Five King's College London students sitting on steps
King’s College London teaches more than 30,000 students a year

King’s chose Adatis to help them with the transformation, and the Microsoft partner is besides teaching digital skills to university staff.

Martin Philpott, Commercial Director at Adatis, said: “Adatis is very proud to be partnering with so much a progressive establishment in the higher education sector. King’s is one of the world’s most respected educational and researched focused universities. This information merger project will only help to solidify their advanced understanding of the quickly moving information space, setting them up as a leading university well into the future.”

Before King’s rolled out Azure, the informationbase management system SQL Server and information visual image tool Power BI, staff were baby-faced with a lack of information and little automation. Questions so much as “Which teaching spaces should King’s use for which courses in the next academic year?” were about impossible to answer because that information was held in multiple systems in separate departments.

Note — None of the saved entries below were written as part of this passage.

(** * NimbusSafeCex: the Binance adapter core

    A shallow embedding of
      - [src/exchanges/binance/binance.exchange.ts] (order formatter,
        bootstrap and tick fetches, [setLeverage], placing and cancelling
        orders, the position mode),
      - [src/exchanges/binance/orderQueueManager.ts] (rate-limited dispatch),
      - [src/exchanges/binance/binance.ws-private.ts] (private stream),
    together with the properties the design document states about them
    and further properties read off the code.

    Conventions of the embedding.
      - A JavaScript [number] is an exact rational ([Q]).  [NaN], the
        infinities and the rounding of IEEE doubles are outside the model;
        where the source can produce [NaN] from an absent operand the model
        says so with an [option].  Division is that of [Q], which is total
        with [x / 0 == 0]; where the source divides by zero it has [NaN] or
        an infinity, so the properties that depend on such a quotient assume
        that the divisor is not zero.  Comparisons are those of [Q]; where
        two computed numbers are equal, or as good as equal, the source's
        comparison of doubles can go either way.
      - A JavaScript object used as a record of venue fields is a
        [gmap string jsval]; [undefined] fields are absent keys.
      - A string built by a template literal is a [text]: literal segments
        and interpolated numbers.  An interpolated number is kept as its
        reduced fraction, so that equal numbers give equal texts.
      - Exceptions, the emitter, the identifier generator and the requests
        sent to the venue are threaded through a small monad [M]; the reply
        of the venue to a request is an argument of the function that
        awaits it.
      - What the covered files import from files that are not covered
        ([utils/safe-math], [utils/uuid], [utils/scaleWeights], the tables of
        [binance.types], the store) is a parameter or is modelled from the
        design document, and says so.

    Not embedded, and the subject of no property below: the OHLCV and order
    book calls, [getAccount], [validateAccount], [updateOrder], [dispose],
    and the connection and listen-key life cycle of the private stream. *)

From Stdlib Require Import QArith Qround Qabs ZArith Lia Lqa Sorted.
From stdpp Require Import gmap strings list pretty.

Local Open Scope string_scope.
Local Open Scope Q_scope.

(** ** JavaScript numbers and the [Math] functions the source uses *)

Module Js.

Definition ltb (a b : Q) : bool := negb (Qle_bool b a).
Definition gtb (a b : Q) : bool := ltb b a.
Definition geb (a b : Q) : bool := Qle_bool b a.

(** [x ? _ : _], [if (x)], [x && _] on a number: zero is falsy. *)
Definition truthy (x : Q) : bool := negb (Qeq_bool x 0).

(** [a === b] and [a !== b] on numbers. *)
Definition eqb (a b : Q) : bool := Qeq_bool a b.

Definition trunc (x : Q) : Z :=
    if Qle_bool 0 x then Qfloor x else Qceiling x.

Definition Math_floor (x : Q) : Q := inject_Z (Qfloor x).
Definition Math_ceil (x : Q) : Q := inject_Z (Qceiling x).
(** [Math.round] rounds halves towards plus infinity. *)
Definition Math_round (x : Q) : Q := inject_Z (Qfloor (x + (1 # 2))).
Definition Math_abs (x : Q) : Q := Qabs x.
Definition Math_min (a b : Q) : Q := if Qle_bool a b then a else b.
Definition Math_max (a b : Q) : Q := if Qle_bool a b then b else a.

(** [a % b]: the remainder has the sign of the dividend. *)
Definition rem (a b : Q) : Q := a - b * inject_Z (trunc (a / b)).

End Js.

(** ** Texts and venue field values *)

Inductive piece :=
  | Lit (s : string)
  | Num (q : Q).

Abbreviation text := (list piece).

Inductive jsval :=
  | JNum (q : Q)
  | JString (t : text).

(** A string literal, and the template literal [`${q}`]. *)
Definition str (s : string) : jsval := JString [Lit s].
Definition tpl (q : Q) : jsval := JString [Num (Qred q)].
Definition num (q : Q) : jsval := JNum (Qred q).

(** [PayloadOrder]: a flat object of venue fields. *)
Abbreviation PayloadOrder := (gmap string jsval).

(** [omitUndefined({k1: v1, ...})]: the object literal (a later key
    overrides an earlier one) without the keys whose value is [undefined]. *)
Definition omitUndefined (fields : list (string * option jsval)) : PayloadOrder :=
  foldl (fun o kv =>
           match kv.2 with
           | Some x => <[kv.1 := x]> o
           | None => delete kv.1 o
           end) ∅ fields.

“The decisions being taken were not necessarily the ones people would have made if they’d had the information available,” Gordon added.

Bush House, King's College London
Founded in 1829, King’s is London’s most central university

Behind the scenes, the university’s strategy, planning and analytics team were troubled to keep up with demand for information. Trying to get the evidence that stakeholders needful meant disbursement immense amounts of time attempting to access and collate information from multiple systems scattered crosswise departments. Senior stakeholders were besides unable to get the time period insights they needful to track their progress against key performance indicators.

Another key objective was to reduce the amount of time analysts at King’s spent acquiring hold of information, so they could spend more time analysing it and producing meaty reports and insights that could support strategic decision-making.

“We can now start to answer questions so much as ‘if we increase numbers on a specific course, can we accommodate those numbers with the space we have?’,” Gordon said.

Founded in 1829, King’s is London’s most central university, with four fieldes bordering the Thames and a fifth placed in Denmark Hill. It is besides one of the UK’s leading research universities.